Der Preis der Untersuchungen hängt vom Labor ab, das die Messungen durchführt. Nachfolgend die aktuellen Preise für das Jahr 2026, angeboten vom Labor MQV LABOR (ein Labor mit Sitz in Deutschland in Sachsen, das jedoch auch Messungen in der Schweiz durchführt).

Partikelanzahl, Drucktaupunkt, Ölaerosol; 1 MessstelleCHF 3700
Partikelanzahl, Drucktaupunkt, Ölaerosol; 2 MessstellenCHF 4100
Partikelanzahl, Drucktaupunkt, Ölaerosol; 3 MessstellenCHF 4450
Partikelanzahl, Drucktaupunkt, Ölaerosol; 4 MessstellenCHF 4800
Partikelanzahl, Drucktaupunkt, Ölaerosol; 5 MessstellenCHF 5000
Partikelanzahl, Drucktaupunkt, Ölaerosol; 6 MessstellenCHF 5250
Partikelanzahl, Drucktaupunkt, Ölaerosol; 7 MessstellenCHF 5500
Partikelanzahl, Drucktaupunkt, Ölaerosol, Mikrobiologie; 1 MessstelleCHF 4620
Partikelanzahl, Drucktaupunkt, Ölaerosol, Mikrobiologie; 2 MessstellenCHF 5050
Partikelanzahl, Drucktaupunkt, Ölaerosol, Mikrobiologie; 3 MessstellenCHF 5500
Partikelanzahl, Drucktaupunkt, Ölaerosol, Mikrobiologie; 4 MessstellenCHF 6000
Partikelanzahl, Drucktaupunkt, Ölaerosol, Mikrobiologie; 5 MessstellenCHF 6500
Partikelanzahl, Drucktaupunkt, Ölaerosol, Mikrobiologie; 6 MessstellenCHF 6900
Partikelanzahl, Drucktaupunkt, Ölaerosol, Mikrobiologie; 7 MessstellenCHF 7500

Trends und Entwicklungen im Bereich Druckluftqualität

Ein wichtiger Trend im Bereich der Druckluftqualität ist der Einsatz moderner Messsysteme für Online-Messungen. Diese Systeme, wie beispielsweise solche, die auf PID-Sensortechnologien basieren, ermöglichen eine kontinuierliche Anzeige der Druckluftqualität und geben Hinweise auf Spitzenverschmutzungen. Solche Systeme sind besonders nützlich, um frühzeitig Massnahmen ergreifen zu können und die Einhaltung der Grenzwerte sicherzustellen. Die kontinuierliche Überwachung der Druckluftqualität ist ein wichtiger Faktor für die Effizienz und Zuverlässigkeit von industriellen Prozessen. Durch die kontinuierliche Messung der Feuchtigkeit und des Taupunkts kann sichergestellt werden, dass die Druckluftanlage optimal funktioniert.

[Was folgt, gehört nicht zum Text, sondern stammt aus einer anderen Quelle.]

(** * disk_cleaner.py: the task queue, the worker pool and the task dispatch

    A shallow embedding of the core of [SystemAnalyzer]
    (src/disk_cleaner.py): [process_task], [worker_function],
    [start_workers], [stop_workers] and the objects they act on
    ([event_queue], [metrics], [workers], [running]).

    Library code the program calls is modelled by its documented
    behaviour: [hashlib.sha256] by SHA-256 (FIPS 180-4) on bytes,
    [queue.Queue] by a FIFO sequence, [sorted] by a sort, the [random]
    module by an entropy tape that every draw advances. *)

From Stdlib Require Import ZArith QArith List String Ascii Lia.
From stdpp Require Import base decidable option list sorting numbers strings pretty gmap fin_maps.

Local Open Scope Z_scope.

(** ** hashlib.sha256 *)

Module Sha256.

(** 32-bit words are kept as [Z] in [0, 2^32); every operation that can
    leave that range is followed by [wrap32]. *)
Definition mask32 : Z := 0xFFFFFFFF.
Definition wrap32 (x : Z) : Z := Z.land x mask32.
Definition add32 (x y : Z) : Z := wrap32 (x + y).
Definition not32 (x : Z) : Z := Z.lxor x mask32.
Definition rotr (n x : Z) : Z :=
  Z.lor (Z.shiftr x n) (wrap32 (Z.shiftl x (32 - n))).

Definition Ch (x y z : Z) : Z := Z.lxor (Z.land x y) (Z.land (not32 x) z).
Definition Maj (x y z : Z) : Z :=
  Z.lxor (Z.lxor (Z.land x y) (Z.land x z)) (Z.land y z).
Definition Sum0 (x : Z) : Z := Z.lxor (Z.lxor (rotr 2 x) (rotr 13 x)) (rotr 22 x).
Definition Sum1 (x : Z) : Z := Z.lxor (Z.lxor (rotr 6 x) (rotr 11 x)) (rotr 25 x).
Definition sig0 (x : Z) : Z := Z.lxor (Z.lxor (rotr 7 x) (rotr 18 x)) (Z.shiftr x 3).
Definition sig1 (x : Z) : Z := Z.lxor (Z.lxor (rotr 17 x) (rotr 19 x)) (Z.shiftr x 10).

Definition round_constants : list Z :=
  [ 0x428A2F98; 0x71374491; 0xB5C0FBCF; 0xE9B5DBA5;
    0x3956C25B; 0x59F111F1; 0x923F82A4; 0xAB1C5ED5;
    0xD807AA98; 0x12835B01; 0x243185BE; 0x550C7DC3;
    0x72BE5D74; 0x80DEB1FE; 0x9BDC06A7; 0xC19BF174;
    0xE49B69C1; 0xEFBE4786; 0x0FC19DC6; 0x240CA1CC;
    0x2DE92C6F; 0x4A7484AA; 0x5CB0A9DC; 0x76F988DA;
    0x983E5152; 0xA831C66D; 0xB00327C8; 0xBF597FC7;
    0xC6E00BF3; 0xD5A79147; 0x06CA6351; 0x14292967;
    0x27B70A85; 0x2E1B2138; 0x4D2C6DFC; 0x53380D13;
    0x650A7354; 0x766A0ABB; 0x81C2C92E; 0x92722C85;
    0xA2BFE8A1; 0xA81A664B; 0xC24B8B70; 0xC76C51A3;
    0xD192E819; 0xD6990624; 0xF40E3585; 0x106AA070;
    0x19A4C116; 0x1E376C08; 0x2748774C; 0x34B0BCB5;
    0x391C0CB3; 0x4ED8AA4A; 0x5B9CCA4F; 0x682E6FF3;
    0x748F82EE; 0x78A5636F; 0x84C87814; 0x8CC70208;
    0x90BEFFFA; 0xA4506CEB; 0xBEF9A3F7; 0xC67178F2 ].

(** The chaining value: eight words a..h. *)
Record chain := Chain { ca : Z; cb : Z; cc : Z; cd : Z; ce : Z; cf : Z; cg : Z; ch : Z }.

Definition initial_chain : chain :=
  Chain 0x6A09E667 0xBB67AE85 0x3C6EF372 0xA54FF53A
        0x510E527F 0x9B05688C 0x1F83D9AB 0x5BE0CD19.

Herausforderungen und Chancen für Unternehmen

Eine der grössten Herausforderungen für Unternehmen im Bereich der Druckluftqualität ist die Definition der optimalen Druckluftqualität für die jeweiligen Anwendungen. Es liegt in der Verantwortung des Unternehmens, anhand von Risikoüberlegungen die Qualität der Druckluft für die entsprechenden Kontakte zu definieren. Gleichzeitig bietet dies auch Chancen, durch die Optimierung der Druckluftqualität die Effizienz zu steigern und Kosten zu senken. Die Einhaltung der ISO 8573 ist ein wichtiger Faktor, um die Druckluftqualität sicherzustellen. Durch die kontinuierliche Überwachung und Wartung der Druckluftanlage können Unternehmen die Lebensdauer ihrer Systeme verlängern und Ausfälle vermeiden.